_Problem to solve_:
As soon as the line containing "label_lines lines = [] ∧" appears in the material below, start returning lines exactly, and end with the line containing "by destruct i1, i2.".

** Given information follows **

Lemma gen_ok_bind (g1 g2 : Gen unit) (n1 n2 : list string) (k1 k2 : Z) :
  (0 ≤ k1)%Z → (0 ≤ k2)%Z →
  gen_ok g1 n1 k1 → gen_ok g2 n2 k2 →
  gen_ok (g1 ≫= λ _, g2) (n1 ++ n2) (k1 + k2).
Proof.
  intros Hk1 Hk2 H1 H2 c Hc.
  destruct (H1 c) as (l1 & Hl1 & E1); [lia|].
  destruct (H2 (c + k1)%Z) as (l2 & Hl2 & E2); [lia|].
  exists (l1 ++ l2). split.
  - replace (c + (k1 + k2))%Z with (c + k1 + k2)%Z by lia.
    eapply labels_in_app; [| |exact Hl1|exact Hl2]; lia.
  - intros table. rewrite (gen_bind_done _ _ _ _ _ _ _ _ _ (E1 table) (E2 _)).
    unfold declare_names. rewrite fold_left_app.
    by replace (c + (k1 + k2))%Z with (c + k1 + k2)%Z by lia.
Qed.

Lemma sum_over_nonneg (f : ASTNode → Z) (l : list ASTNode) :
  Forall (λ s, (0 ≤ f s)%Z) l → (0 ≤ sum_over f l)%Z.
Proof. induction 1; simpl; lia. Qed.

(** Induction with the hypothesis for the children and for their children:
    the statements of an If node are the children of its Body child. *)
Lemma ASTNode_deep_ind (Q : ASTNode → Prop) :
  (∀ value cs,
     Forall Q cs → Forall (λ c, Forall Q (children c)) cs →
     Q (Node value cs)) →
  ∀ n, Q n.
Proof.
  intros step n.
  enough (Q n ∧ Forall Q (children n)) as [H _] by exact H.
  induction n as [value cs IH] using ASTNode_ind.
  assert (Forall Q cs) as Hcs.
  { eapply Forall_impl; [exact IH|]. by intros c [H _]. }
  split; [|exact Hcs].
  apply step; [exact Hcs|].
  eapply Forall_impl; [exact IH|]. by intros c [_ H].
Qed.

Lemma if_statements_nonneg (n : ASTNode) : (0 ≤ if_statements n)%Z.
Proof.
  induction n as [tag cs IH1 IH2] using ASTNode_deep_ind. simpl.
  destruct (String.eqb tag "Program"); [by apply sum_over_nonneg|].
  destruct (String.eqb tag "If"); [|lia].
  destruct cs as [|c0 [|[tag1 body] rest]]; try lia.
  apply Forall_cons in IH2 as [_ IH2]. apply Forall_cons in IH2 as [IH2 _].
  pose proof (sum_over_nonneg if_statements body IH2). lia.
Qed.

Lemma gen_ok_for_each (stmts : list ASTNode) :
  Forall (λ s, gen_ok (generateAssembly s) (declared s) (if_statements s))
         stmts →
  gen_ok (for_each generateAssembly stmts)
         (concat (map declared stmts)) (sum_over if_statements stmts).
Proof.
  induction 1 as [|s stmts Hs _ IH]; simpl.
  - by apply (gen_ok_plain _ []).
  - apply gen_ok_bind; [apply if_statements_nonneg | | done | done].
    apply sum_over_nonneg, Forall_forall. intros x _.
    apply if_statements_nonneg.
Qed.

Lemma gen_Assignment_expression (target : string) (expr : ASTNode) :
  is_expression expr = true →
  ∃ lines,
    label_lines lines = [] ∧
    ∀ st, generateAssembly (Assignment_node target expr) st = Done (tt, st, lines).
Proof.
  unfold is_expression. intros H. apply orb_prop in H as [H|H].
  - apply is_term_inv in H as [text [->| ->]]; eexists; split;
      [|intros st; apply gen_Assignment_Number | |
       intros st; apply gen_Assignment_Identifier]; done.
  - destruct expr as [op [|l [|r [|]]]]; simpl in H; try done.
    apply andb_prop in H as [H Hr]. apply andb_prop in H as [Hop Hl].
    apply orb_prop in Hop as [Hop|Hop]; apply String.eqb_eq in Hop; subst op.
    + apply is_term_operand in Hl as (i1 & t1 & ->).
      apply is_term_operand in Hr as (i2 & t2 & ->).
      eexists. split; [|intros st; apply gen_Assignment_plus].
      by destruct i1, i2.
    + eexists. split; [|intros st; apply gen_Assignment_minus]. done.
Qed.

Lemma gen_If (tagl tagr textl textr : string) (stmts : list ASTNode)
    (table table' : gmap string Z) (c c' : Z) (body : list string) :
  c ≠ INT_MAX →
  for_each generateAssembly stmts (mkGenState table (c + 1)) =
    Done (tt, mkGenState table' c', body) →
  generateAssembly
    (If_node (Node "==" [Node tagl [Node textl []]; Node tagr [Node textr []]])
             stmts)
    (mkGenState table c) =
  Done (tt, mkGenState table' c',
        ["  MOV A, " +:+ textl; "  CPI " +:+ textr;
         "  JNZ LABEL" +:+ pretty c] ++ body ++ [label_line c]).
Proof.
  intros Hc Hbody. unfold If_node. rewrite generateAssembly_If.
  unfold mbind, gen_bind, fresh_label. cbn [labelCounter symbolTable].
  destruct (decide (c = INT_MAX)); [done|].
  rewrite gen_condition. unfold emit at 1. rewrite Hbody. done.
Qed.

** End of Given information **

_Finished task_:
    label_lines lines = [] ∧
    ∀ st, generateAssembly (Assignment_node target expr) st = Done (tt, st, lines).
Proof.
  unfold is_expression. intros H. apply orb_prop in H as [H|H].
  - apply is_term_inv in H as [text [->| ->]]; eexists; split;
      [|intros st; apply gen_Assignment_Number | |
       intros st; apply gen_Assignment_Identifier]; done.
  - destruct expr as [op [|l [|r [|]]]]; simpl in H; try done.
    apply andb_prop in H as [H Hr]. apply andb_prop in H as [Hop Hl].
    apply orb_prop in Hop as [Hop|Hop]; apply String.eqb_eq in Hop; subst op.
    + apply is_term_operand in Hl as (i1 & t1 & ->).
      apply is_term_operand in Hr as (i2 & t2 & ->).
      eexists. split; [|intros st; apply gen_Assignment_plus].
      by destruct i1, i2.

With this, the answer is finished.